====== Recorded data ======

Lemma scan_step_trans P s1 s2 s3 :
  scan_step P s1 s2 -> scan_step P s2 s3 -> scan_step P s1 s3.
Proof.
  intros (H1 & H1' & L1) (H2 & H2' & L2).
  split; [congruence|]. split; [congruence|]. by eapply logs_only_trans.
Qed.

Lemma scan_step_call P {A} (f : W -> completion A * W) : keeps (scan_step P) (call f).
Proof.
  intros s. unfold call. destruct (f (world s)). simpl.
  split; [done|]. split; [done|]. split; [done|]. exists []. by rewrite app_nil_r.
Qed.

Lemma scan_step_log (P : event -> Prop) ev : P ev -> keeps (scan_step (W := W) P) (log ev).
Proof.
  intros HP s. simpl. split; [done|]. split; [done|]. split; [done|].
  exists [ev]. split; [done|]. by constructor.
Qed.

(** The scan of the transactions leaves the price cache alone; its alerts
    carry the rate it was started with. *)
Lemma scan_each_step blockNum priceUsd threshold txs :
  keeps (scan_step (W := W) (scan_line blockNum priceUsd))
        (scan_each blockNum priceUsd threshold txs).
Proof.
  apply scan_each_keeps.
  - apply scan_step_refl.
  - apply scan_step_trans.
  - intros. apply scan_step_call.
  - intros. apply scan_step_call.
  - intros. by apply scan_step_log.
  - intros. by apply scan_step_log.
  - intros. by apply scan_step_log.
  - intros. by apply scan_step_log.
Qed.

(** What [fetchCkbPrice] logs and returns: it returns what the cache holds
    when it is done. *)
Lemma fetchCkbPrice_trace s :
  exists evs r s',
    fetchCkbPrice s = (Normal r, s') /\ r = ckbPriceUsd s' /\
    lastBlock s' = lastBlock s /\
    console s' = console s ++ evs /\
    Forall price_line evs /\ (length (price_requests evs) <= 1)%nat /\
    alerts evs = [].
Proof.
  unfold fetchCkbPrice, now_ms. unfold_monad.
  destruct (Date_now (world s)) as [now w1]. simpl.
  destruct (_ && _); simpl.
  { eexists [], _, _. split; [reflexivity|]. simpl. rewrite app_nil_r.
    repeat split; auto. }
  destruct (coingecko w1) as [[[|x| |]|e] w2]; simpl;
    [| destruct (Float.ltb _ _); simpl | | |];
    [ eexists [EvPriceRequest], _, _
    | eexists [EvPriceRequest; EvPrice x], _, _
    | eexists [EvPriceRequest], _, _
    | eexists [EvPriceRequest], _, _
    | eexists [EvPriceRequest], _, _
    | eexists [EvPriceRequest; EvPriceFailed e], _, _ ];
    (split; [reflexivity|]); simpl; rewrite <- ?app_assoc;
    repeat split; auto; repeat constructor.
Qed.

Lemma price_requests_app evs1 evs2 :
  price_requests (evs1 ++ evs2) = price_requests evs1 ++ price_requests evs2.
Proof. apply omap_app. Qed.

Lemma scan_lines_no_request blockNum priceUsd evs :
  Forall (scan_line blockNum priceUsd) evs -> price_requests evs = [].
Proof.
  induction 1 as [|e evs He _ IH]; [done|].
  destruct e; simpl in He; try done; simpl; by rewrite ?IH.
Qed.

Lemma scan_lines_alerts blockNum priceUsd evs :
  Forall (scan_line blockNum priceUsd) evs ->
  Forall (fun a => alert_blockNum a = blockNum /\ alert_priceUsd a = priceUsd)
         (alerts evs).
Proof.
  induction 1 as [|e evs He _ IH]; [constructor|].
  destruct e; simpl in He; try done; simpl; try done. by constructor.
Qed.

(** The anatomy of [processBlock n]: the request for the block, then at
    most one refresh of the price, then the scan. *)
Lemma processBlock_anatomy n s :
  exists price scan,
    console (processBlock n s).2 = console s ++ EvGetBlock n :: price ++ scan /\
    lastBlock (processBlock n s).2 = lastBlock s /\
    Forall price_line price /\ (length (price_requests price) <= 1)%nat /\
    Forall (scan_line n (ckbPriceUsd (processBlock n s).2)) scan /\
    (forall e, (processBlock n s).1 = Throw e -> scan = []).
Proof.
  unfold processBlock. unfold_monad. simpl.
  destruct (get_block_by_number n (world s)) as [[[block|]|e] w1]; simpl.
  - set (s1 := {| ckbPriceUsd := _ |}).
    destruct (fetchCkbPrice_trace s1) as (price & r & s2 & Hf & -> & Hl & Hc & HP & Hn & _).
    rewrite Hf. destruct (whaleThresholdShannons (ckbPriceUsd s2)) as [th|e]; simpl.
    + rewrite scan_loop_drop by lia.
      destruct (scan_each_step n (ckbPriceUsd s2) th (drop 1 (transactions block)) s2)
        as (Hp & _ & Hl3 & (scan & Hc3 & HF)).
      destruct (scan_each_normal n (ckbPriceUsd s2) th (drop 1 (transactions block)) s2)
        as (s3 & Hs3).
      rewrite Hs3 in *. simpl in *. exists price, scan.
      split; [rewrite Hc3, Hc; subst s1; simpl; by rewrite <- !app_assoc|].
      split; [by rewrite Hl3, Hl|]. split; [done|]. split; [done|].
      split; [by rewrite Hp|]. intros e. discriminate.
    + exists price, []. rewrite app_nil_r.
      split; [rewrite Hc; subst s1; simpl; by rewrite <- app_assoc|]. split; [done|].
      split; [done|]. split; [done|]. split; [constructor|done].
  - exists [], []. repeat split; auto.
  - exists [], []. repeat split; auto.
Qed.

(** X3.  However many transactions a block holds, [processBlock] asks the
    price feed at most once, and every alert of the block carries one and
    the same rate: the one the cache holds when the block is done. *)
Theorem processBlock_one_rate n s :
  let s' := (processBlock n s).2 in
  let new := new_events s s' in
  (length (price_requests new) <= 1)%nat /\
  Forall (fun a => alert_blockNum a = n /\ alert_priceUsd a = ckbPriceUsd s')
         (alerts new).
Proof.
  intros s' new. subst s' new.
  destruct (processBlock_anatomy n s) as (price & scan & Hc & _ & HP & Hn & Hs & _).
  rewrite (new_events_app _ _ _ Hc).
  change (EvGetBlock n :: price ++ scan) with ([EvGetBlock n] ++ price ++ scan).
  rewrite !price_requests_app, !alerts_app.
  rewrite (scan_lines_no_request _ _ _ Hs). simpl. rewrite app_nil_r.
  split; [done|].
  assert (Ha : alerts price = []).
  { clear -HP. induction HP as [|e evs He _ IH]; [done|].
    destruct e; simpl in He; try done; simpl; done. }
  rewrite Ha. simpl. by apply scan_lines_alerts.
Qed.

======

**Problem to work on:** What is needed is a verbatim copy of every line in the records above from the one containing "price_requests (evs1 ++" down to the one containing "unfold processBlock. unfold_monad. simpl.", both included, and nothing more.

**Response area:**
  price_requests (evs1 ++ evs2) = price_requests evs1 ++ price_requests evs2.
Proof. apply omap_app. Qed.

Lemma scan_lines_no_request blockNum priceUsd evs :
  Forall (scan_line blockNum priceUsd) evs -> price_requests evs = [].
Proof.
  induction 1 as [|e evs He _ IH]; [done|].
  destruct e; simpl in He; try done; simpl; by rewrite ?IH.
Qed.

Lemma scan_lines_alerts blockNum priceUsd evs :
  Forall (scan_line blockNum priceUsd) evs ->
  Forall (fun a => alert_blockNum a = blockNum /\ alert_priceUsd a = priceUsd)
         (alerts evs).
Proof.
  induction 1 as [|e evs He _ IH]; [constructor|].
  destruct e; simpl in He; try done; simpl; try done. by constructor.
Qed.

(** The anatomy of [processBlock n]: the request for the block, then at
    most one refresh of the price, then the scan. *)
Lemma processBlock_anatomy n s :
  exists price scan,
    console (processBlock n s).2 = console s ++ EvGetBlock n :: price ++ scan /\
    lastBlock (processBlock n s).2 = lastBlock s /\
    Forall price_line price /\ (length (price_requests price) <= 1)%nat /\
    Forall (scan_line n (ckbPriceUsd (processBlock n s).2)) scan /\
    (forall e, (processBlock n s).1 = Throw e -> scan = []).
Proof.
  unfold processBlock. unfold_monad. simpl.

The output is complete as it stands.